▶ PROBLEM TO WORK ON: Would you please retype, exactly, the lines of the listing below between the line with "cbn [events vite store headersSent fst snd negb];" and the line with "repeat run_step;", inclusive?

=== Section Start ===

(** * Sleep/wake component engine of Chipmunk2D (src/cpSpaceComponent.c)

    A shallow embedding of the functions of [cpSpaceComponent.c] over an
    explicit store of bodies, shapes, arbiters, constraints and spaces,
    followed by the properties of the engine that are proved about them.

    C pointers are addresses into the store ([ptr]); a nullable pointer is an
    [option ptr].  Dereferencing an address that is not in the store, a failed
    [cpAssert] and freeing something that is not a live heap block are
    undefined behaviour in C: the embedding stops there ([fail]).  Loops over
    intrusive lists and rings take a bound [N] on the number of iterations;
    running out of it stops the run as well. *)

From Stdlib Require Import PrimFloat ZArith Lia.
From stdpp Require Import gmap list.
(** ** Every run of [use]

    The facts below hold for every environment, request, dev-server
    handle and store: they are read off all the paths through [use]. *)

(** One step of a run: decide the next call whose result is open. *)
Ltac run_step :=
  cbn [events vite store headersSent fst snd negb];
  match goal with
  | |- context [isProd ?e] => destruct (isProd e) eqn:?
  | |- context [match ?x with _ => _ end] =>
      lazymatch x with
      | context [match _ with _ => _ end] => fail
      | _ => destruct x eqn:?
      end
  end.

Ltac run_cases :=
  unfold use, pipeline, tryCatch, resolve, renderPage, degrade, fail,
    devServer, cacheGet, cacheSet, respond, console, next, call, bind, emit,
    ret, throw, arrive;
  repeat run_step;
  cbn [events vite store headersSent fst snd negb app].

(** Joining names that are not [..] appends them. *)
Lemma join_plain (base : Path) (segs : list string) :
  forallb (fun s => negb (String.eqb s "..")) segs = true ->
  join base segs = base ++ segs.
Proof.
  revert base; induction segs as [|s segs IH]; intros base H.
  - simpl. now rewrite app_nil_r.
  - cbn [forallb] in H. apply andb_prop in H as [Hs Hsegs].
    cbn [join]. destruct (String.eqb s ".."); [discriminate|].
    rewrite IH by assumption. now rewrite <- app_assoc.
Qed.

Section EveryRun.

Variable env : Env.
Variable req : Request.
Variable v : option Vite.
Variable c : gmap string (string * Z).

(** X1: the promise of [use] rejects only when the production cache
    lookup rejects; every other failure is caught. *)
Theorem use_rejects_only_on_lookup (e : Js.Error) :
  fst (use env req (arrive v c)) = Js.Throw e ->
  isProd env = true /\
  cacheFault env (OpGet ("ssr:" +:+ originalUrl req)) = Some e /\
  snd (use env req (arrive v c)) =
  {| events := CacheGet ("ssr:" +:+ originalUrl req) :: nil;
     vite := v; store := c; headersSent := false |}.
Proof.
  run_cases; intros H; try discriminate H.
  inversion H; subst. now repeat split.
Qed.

=== Section End ===
=== Section Start ===

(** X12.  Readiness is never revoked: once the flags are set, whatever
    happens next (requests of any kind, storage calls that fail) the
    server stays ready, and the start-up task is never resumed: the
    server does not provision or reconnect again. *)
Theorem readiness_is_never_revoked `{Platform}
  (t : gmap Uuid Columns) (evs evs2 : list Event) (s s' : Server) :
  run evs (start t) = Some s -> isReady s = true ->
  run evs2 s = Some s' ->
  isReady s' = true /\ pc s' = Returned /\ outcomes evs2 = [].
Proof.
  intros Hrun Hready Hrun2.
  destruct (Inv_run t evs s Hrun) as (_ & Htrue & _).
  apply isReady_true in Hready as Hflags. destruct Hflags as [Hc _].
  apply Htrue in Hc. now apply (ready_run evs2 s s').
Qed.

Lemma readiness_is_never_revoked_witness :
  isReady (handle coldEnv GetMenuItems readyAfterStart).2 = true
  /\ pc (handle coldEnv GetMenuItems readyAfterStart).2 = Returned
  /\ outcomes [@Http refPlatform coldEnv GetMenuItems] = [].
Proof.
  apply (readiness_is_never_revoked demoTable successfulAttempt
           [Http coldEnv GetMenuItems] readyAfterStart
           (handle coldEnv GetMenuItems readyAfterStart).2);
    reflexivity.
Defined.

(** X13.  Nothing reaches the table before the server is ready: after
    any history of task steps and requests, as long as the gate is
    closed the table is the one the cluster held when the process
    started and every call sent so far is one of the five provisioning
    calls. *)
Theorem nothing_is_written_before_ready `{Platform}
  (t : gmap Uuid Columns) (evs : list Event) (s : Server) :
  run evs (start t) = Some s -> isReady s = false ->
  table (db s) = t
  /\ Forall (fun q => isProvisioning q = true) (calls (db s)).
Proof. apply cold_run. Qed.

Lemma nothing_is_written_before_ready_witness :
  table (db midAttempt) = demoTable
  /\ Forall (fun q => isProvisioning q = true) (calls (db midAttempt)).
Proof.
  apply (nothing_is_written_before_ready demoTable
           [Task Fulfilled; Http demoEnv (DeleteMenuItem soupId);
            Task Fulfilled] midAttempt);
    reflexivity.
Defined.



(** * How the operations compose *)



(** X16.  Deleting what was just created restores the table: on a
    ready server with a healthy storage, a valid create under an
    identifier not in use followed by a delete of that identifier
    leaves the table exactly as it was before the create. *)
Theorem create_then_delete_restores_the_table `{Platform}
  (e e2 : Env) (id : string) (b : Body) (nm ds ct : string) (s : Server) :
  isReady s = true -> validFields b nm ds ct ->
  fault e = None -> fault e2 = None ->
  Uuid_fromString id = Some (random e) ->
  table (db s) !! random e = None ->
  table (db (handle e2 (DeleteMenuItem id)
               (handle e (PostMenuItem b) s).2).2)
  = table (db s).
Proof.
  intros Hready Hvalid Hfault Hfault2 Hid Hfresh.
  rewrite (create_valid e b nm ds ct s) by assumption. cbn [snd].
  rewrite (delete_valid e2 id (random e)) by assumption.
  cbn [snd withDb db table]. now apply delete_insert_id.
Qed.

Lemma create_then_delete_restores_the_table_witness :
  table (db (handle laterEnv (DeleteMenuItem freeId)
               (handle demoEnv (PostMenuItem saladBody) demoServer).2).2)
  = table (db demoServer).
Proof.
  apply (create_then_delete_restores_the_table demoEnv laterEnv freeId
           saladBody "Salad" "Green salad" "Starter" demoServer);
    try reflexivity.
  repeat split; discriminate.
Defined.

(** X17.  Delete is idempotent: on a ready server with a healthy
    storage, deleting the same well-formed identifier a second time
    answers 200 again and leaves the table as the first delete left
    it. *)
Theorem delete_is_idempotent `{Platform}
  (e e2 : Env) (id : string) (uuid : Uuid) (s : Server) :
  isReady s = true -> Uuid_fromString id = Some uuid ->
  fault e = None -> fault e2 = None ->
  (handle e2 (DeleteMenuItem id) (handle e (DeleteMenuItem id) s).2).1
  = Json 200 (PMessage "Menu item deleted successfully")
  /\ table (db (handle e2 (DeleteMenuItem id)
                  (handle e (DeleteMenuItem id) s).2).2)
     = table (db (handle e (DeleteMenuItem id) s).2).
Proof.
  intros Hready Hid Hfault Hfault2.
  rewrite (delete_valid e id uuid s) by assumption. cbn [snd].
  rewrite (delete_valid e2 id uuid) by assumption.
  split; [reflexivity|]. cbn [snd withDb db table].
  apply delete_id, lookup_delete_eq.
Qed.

=== Section End ===

▶ WORKED SOLUTION:
  cbn [events vite store headersSent fst snd negb];
  match goal with
  | |- context [isProd ?e] => destruct (isProd e) eqn:?
  | |- context [match ?x with _ => _ end] =>
      lazymatch x with
      | context [match _ with _ => _ end] => fail
      | _ => destruct x eqn:?
      end
  end.

Ltac run_cases :=
  unfold use, pipeline, tryCatch, resolve, renderPage, degrade, fail,
    devServer, cacheGet, cacheSet, respond, console, next, call, bind, emit,
    ret, throw, arrive;
  repeat run_step;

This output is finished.